▶ Assignment
Take the lines below between the one holding "perm_eq (tree_items (Node l r v ko))" and the one holding "Proof. by rewrite /_extreme_node", inclusive, and copy them exactly. Add nothing.

= = = = =

(** [remove] takes the item of the node itself out of its subtree. *)
Lemma remove_items l r v ko :
  perm_eq (tree_items (Node l r v ko))
          ((v, last_item v ko) :: tree_items (remove (Node l r v ko))).
Proof.
rewrite removeE; case Tl: (truthy l) => /=; last by case: l Tl.
case Tr: (truthy r) => /=.
  have [sr [sv [sk [-> _ Hp _]]]] := remove_leftmost Tr.
  apply: (perm_trans (perm_cons_middle _ _ _)); rewrite perm_cons /=.
  by rewrite perm_cat2l.
by case: r Tr => // _; rewrite /= -cat1s perm_catC.
Qed.

(** [remove] keeps a search tree a search tree. *)
Lemma remove_search_tree n : search_tree n -> search_tree (remove n).
Proof.
case: n => // l r v ko; rewrite removeE /= => /and4P[Hl Hr Sl Sr].
case Tl: (truthy l) => //=; case Tr: (truthy r) => //=.
have [sr [sv [sk [-> [s Es] Hp Hs]]]] := remove_leftmost Tr.
have Hmin : all (fun x => last_item sv sk <= x) (tree_keys r).
  have := search_tree_sorted Sr; rewrite /tree_keys Es /=.
  by rewrite (path_sortedE le_trans) lexx => /andP[].
have Hle : last_item v ko <= last_item sv sk.
  by move: Hr; rewrite /tree_keys Es /= => /andP[].
apply/and4P; split=> //; last exact: Hs.
- by apply: sub_all Hl => x Hx; apply: lt_le_trans Hle.
- by move: Hmin; rewrite (perm_all _ (perm_map snd Hp)) => /= /andP[].
Qed.

End Updates.

(** ** The methods *)

Section Methods.
Variables (d : Order.disp_t) (V : orderType d).
Variable same_object : V -> V -> bool.
Variable repr : V -> string.
Implicit Types (n l r : node V) (p : ref) (k value : V).
Implicit Types (self : BinarySearchTree V) (key_fn : option (V -> V)).

Local Notation insert := (insert same_object).
Local Notation insert_all := (insert_all same_object).
Local Notation pprint := (pprint repr).
Local Notation perform := (perform same_object repr).
Local Notation reachable := (reachable same_object repr).

(** *** What each method returns and leaves behind *)

Lemma _extreme_nodeE s self :
  _extreme_node s self =
  if truthy (_root self) then (Ok (extreme_walk s (_root self)), self)
  else (Raise IndexError, self).
Proof. by rewrite /_extreme_node /bind /=; case: (truthy _). Qed.

Lemma minimumE self :
  minimum self =
  (if tree_values (_root self) is v :: _ then Ok v else Raise IndexError,
   self).
Proof.
rewrite /minimum /bind _extreme_nodeE.
case T: (truthy _); last by case: (_root self) T.
have [r [v [ko [s [E Es]]]]] := extreme_left T.
by rewrite /value_of /bind /= /lift E /tree_values Es.
Qed.

Lemma maximumE self :
  maximum self =
  (if tree_values (_root self) is v :: s then Ok (last v s)
   else Raise IndexError, self).
Proof.
rewrite /maximum /bind _extreme_nodeE.
case T: (truthy _); last by case: (_root self) T.
have [r [v [ko [s [E Es]]]]] := extreme_right T.
rewrite /value_of /bind /= /lift E /tree_values Es map_rcons /=.
by case: s {Es} => //= x s; rewrite last_rcons.
Qed.

Lemma _findE k self :
  _find k self =
  if find_walk k (_root self) is Some p then (Ok p, self)
  else (Raise KeyError, self).
Proof. by rewrite /_find /bind /=; case: (find_walk _ _). Qed.

Lemma findE k self :
  find k self =
  (if find_walk k (_root self) is Some p then
     getitem_VALUE (deref (_root self) p)
   else Raise KeyError, self).
Proof.
by rewrite /find /bind _findE; case: (find_walk _ _).
Qed.

Lemma pprint_state max_depth frame show_key self :
  (pprint max_depth frame show_key self).2 = self.
Proof.
rewrite /pprint /bind /=.
by case: (_pprint _ _ _ _ _) => [[t m] b]; case: frame.
Qed.

(** [insert] writes one node holding the value and its key. *)
Lemma insertE value self :
  exists new,
    [/\ tree_items new = [:: (value, key_of (_sort_key self) value)],
        search_tree new &
        insert value self =
        (Ok tt, mkBST (assign (fun _ => new) (_root self)
                         (insert_walk (key_of (_sort_key self) value)
                                      (_root self)))
                      (_sort_key self) (_len self + 1)%Z)].
Proof.
rewrite /insert /bind /=.
case: (_sort_key self) => [f|] /=; last first.
  by exists (Node Empty Empty value None).
case E: (is_ _ _ _).
  exists (Node Empty Empty value None); split=> //=.
  by case/andP: E => /eqP ->.
by exists (Node Empty Empty value (Some (f value))).
Qed.

(** [_pop_node] on a reference to a node. *)
Lemma _pop_nodeE p self l r v ko :
  deref (_root self) p = Node l r v ko ->
  let self' :=
    mkBST (assign (@remove _ V) (_root self) p) (_sort_key self)
          (_len self - 1)%Z in
  [/\ _pop_node p self = (Ok v, self'),
      perm_eq (tree_items (_root self))
              ((v, last_item v ko) :: tree_items (_root self')) &
      search_tree (_root self) -> search_tree (_root self')].
Proof.
move=> E /=; split.
- by rewrite /_pop_node /bind /value_of /bind /= /lift E.
- by apply: assign_items; rewrite E; apply: remove_items.
- apply: (@search_tree_assign _ _ _ _ _ (v, last_item v ko)).
    by rewrite E; apply: remove_items.
  exact: remove_search_tree.
Qed.

(** *** Well-formedness is kept *)

Lemma well_formed_init key_fn : well_formed (__init__ key_fn).
Proof. by []. Qed.

Lemma well_formed_insert value self :
  well_formed self -> well_formed (insert value self).2.
Proof.
case=> St Hk Hc; have [new [E Sn ->]] := insertE value self.
have Hp := insert_items (key_of (_sort_key self) value) (_root self) E.
split=> /=.
- exact: insert_search_tree E Sn St.
- by rewrite /keyed (perm_all _ Hp) /= eqxx.
- rewrite /count_ok /= -size_tree_items (perm_size Hp) /= size_tree_items.
  by rewrite Hc Zpos_P_of_succ_nat Z.add_1_r.
Qed.

Lemma well_formed_pop_node p self l r v ko :
  deref (_root self) p = Node l r v ko ->
  well_formed self -> well_formed (_pop_node p self).2.
Proof.
move=> E [St Hk Hc]; have /= [-> Hp Hs] := _pop_nodeE E.
split=> /=; first exact: Hs.
- by move: Hk; rewrite /keyed (perm_all _ Hp) /= => /andP[].
- move: Hc; rewrite /count_ok /= -!size_tree_items (perm_size Hp) /= => ->.
  by rewrite Zpos_P_of_succ_nat Z.sub_1_r Z.pred_succ.
Qed.

Lemma well_formed_pop_extreme s self :
  well_formed self ->
  well_formed (bind (_extreme_node s) (@_pop_node _ V) self).2.
Proof.
move=> Hw; rewrite /bind _extreme_nodeE; case T: (truthy _) => //.
case: s.
- have [r [v [ko [_ [E _]]]]] := extreme_left T.
  exact: well_formed_pop_node E Hw.
- have [l [v [ko [_ [E _]]]]] := extreme_right T.
  exact: well_formed_pop_node E Hw.
Qed.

= = = = =

▶ Solution to the exercise
  perm_eq (tree_items (Node l r v ko))
          ((v, last_item v ko) :: tree_items (remove (Node l r v ko))).
Proof.
rewrite removeE; case Tl: (truthy l) => /=; last by case: l Tl.
case Tr: (truthy r) => /=.
  have [sr [sv [sk [-> _ Hp _]]]] := remove_leftmost Tr.
  apply: (perm_trans (perm_cons_middle _ _ _)); rewrite perm_cons /=.
  by rewrite perm_cat2l.
by case: r Tr => // _; rewrite /= -cat1s perm_catC.
Qed.

(** [remove] keeps a search tree a search tree. *)
Lemma remove_search_tree n : search_tree n -> search_tree (remove n).
Proof.
case: n => // l r v ko; rewrite removeE /= => /and4P[Hl Hr Sl Sr].
case Tl: (truthy l) => //=; case Tr: (truthy r) => //=.
have [sr [sv [sk [-> [s Es] Hp Hs]]]] := remove_leftmost Tr.
have Hmin : all (fun x => last_item sv sk <= x) (tree_keys r).
  have := search_tree_sorted Sr; rewrite /tree_keys Es /=.
  by rewrite (path_sortedE le_trans) lexx => /andP[].
have Hle : last_item v ko <= last_item sv sk.
  by move: Hr; rewrite /tree_keys Es /= => /andP[].
apply/and4P; split=> //; last exact: Hs.
- by apply: sub_all Hl => x Hx; apply: lt_le_trans Hle.
- by move: Hmin; rewrite (perm_all _ (perm_map snd Hp)) => /= /andP[].
Qed.

End Updates.

(** ** The methods *)

Section Methods.
Variables (d : Order.disp_t) (V : orderType d).
Variable same_object : V -> V -> bool.
Variable repr : V -> string.
Implicit Types (n l r : node V) (p : ref) (k value : V).
Implicit Types (self : BinarySearchTree V) (key_fn : option (V -> V)).

Local Notation insert := (insert same_object).
Local Notation insert_all := (insert_all same_object).
Local Notation pprint := (pprint repr).
Local Notation perform := (perform same_object repr).
Local Notation reachable := (reachable same_object repr).

(** *** What each method returns and leaves behind *)

Lemma _extreme_nodeE s self :
  _extreme_node s self =
  if truthy (_root self) then (Ok (extreme_walk s (_root self)), self)
  else (Raise IndexError, self).
Proof. by rewrite /_extreme_node /bind /=; case: (truthy _). Qed.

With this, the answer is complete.